■ YOUR OBJECTIVE ■
Could you print every line from the first one of the records below through the line containing "what [SignHMAC] makes with", with both included and nothing else?

(Records contained in a dataset)
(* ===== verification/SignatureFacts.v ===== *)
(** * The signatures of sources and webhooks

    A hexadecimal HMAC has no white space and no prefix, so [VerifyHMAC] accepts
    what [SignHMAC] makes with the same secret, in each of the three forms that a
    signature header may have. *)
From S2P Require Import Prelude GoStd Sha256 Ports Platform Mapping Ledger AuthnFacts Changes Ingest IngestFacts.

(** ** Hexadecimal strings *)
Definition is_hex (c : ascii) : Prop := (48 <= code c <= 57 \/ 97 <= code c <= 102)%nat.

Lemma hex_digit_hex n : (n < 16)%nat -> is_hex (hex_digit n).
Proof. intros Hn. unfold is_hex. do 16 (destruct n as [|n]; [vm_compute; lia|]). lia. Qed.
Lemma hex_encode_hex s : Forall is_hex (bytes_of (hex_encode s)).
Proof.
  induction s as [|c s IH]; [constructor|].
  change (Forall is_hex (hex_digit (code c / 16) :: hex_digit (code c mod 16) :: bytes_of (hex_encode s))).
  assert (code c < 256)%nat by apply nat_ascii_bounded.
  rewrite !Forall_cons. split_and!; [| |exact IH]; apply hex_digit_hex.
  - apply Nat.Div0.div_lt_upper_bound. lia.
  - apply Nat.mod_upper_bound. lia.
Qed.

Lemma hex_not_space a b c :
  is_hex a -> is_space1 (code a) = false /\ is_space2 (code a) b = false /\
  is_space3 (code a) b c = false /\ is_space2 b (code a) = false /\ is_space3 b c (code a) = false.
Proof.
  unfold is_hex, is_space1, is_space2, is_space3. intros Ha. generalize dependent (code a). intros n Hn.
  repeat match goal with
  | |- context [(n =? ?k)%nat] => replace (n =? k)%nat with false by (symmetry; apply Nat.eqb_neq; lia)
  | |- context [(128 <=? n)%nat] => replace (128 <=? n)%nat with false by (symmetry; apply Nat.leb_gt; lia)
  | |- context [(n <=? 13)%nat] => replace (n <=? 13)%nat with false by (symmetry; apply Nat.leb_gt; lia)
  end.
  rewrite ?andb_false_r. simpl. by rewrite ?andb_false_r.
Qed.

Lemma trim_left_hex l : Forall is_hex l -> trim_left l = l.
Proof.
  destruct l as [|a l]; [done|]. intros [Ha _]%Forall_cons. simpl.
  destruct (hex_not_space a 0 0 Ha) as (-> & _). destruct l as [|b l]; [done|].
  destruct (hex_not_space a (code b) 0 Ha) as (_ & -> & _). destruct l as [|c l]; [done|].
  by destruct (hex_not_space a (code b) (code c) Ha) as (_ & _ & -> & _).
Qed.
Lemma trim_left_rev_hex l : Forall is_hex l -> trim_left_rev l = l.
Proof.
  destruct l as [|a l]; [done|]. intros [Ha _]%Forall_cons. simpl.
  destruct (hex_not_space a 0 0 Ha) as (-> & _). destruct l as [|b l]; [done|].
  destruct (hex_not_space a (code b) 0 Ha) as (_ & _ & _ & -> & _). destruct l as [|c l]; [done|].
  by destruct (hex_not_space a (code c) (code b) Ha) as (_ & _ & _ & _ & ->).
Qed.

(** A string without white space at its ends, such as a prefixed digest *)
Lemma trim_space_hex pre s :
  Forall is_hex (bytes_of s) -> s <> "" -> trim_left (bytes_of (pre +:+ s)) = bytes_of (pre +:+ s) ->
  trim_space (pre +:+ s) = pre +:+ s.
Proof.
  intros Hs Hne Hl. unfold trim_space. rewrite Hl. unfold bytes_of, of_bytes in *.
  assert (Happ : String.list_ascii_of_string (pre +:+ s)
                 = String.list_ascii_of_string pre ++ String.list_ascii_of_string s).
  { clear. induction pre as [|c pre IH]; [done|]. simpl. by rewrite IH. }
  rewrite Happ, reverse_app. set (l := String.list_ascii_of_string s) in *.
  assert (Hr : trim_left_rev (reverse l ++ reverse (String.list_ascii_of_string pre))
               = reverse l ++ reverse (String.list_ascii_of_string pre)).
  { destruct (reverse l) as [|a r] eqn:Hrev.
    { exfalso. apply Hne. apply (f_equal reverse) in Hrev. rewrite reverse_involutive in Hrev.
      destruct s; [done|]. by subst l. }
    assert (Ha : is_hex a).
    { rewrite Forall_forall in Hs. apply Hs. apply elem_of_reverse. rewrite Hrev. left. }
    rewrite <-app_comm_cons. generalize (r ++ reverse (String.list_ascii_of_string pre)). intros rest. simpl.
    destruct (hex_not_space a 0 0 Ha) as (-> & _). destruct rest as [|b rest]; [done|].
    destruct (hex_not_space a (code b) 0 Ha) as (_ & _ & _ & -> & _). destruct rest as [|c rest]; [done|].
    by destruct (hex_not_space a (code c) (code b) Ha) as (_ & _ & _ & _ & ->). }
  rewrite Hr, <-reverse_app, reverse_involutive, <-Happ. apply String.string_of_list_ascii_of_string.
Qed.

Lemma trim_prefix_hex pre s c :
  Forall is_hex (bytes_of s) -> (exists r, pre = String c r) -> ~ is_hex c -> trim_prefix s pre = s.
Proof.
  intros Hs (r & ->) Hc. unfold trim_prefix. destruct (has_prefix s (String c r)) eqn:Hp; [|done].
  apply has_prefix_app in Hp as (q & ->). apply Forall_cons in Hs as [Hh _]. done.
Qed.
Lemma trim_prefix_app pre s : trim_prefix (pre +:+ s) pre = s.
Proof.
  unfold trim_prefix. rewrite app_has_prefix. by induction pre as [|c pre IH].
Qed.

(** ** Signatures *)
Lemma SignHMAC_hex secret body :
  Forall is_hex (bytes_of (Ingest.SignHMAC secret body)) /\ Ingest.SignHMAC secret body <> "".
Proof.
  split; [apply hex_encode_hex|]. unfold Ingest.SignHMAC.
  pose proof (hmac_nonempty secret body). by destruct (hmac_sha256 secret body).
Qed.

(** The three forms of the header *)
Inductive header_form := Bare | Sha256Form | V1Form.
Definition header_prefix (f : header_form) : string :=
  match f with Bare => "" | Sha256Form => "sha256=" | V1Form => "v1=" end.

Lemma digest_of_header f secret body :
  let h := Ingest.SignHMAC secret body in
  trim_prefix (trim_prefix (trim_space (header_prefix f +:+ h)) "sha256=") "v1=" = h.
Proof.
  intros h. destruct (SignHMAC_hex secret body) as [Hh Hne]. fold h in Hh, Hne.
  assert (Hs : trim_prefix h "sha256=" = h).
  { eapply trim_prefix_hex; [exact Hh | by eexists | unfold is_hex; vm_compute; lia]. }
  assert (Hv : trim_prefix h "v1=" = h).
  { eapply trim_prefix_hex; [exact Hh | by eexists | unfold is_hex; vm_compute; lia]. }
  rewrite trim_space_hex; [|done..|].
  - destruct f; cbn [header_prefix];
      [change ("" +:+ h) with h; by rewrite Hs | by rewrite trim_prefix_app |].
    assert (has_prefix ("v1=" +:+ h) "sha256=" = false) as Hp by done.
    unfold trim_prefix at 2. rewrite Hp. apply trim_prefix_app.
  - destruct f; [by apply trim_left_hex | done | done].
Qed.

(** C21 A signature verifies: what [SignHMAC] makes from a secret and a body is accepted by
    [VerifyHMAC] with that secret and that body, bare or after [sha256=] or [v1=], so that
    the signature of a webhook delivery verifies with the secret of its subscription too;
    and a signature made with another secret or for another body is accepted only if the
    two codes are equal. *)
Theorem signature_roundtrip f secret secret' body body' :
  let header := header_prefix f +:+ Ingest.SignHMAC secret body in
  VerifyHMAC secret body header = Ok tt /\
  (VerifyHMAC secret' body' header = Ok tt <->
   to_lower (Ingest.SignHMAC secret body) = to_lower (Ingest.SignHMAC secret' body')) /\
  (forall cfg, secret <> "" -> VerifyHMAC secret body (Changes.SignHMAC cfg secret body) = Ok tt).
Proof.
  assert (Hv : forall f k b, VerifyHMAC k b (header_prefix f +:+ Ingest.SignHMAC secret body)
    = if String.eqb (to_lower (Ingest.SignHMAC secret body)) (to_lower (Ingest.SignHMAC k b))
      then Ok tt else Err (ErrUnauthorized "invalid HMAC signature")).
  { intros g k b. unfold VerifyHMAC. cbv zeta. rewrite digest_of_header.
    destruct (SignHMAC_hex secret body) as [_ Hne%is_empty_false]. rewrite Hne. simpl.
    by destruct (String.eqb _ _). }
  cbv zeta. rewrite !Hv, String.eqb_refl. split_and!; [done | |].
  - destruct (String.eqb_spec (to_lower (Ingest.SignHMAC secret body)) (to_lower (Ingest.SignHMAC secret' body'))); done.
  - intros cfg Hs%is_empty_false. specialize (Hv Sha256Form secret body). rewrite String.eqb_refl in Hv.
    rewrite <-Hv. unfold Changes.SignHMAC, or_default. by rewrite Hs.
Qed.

■ RESULT FOR THIS EXERCISE ■
(* ===== verification/SignatureFacts.v ===== *)
(** * The signatures of sources and webhooks

    A hexadecimal HMAC has no white space and no prefix, so [VerifyHMAC] accepts
    what [SignHMAC] makes with the same secret, in each of the three forms that a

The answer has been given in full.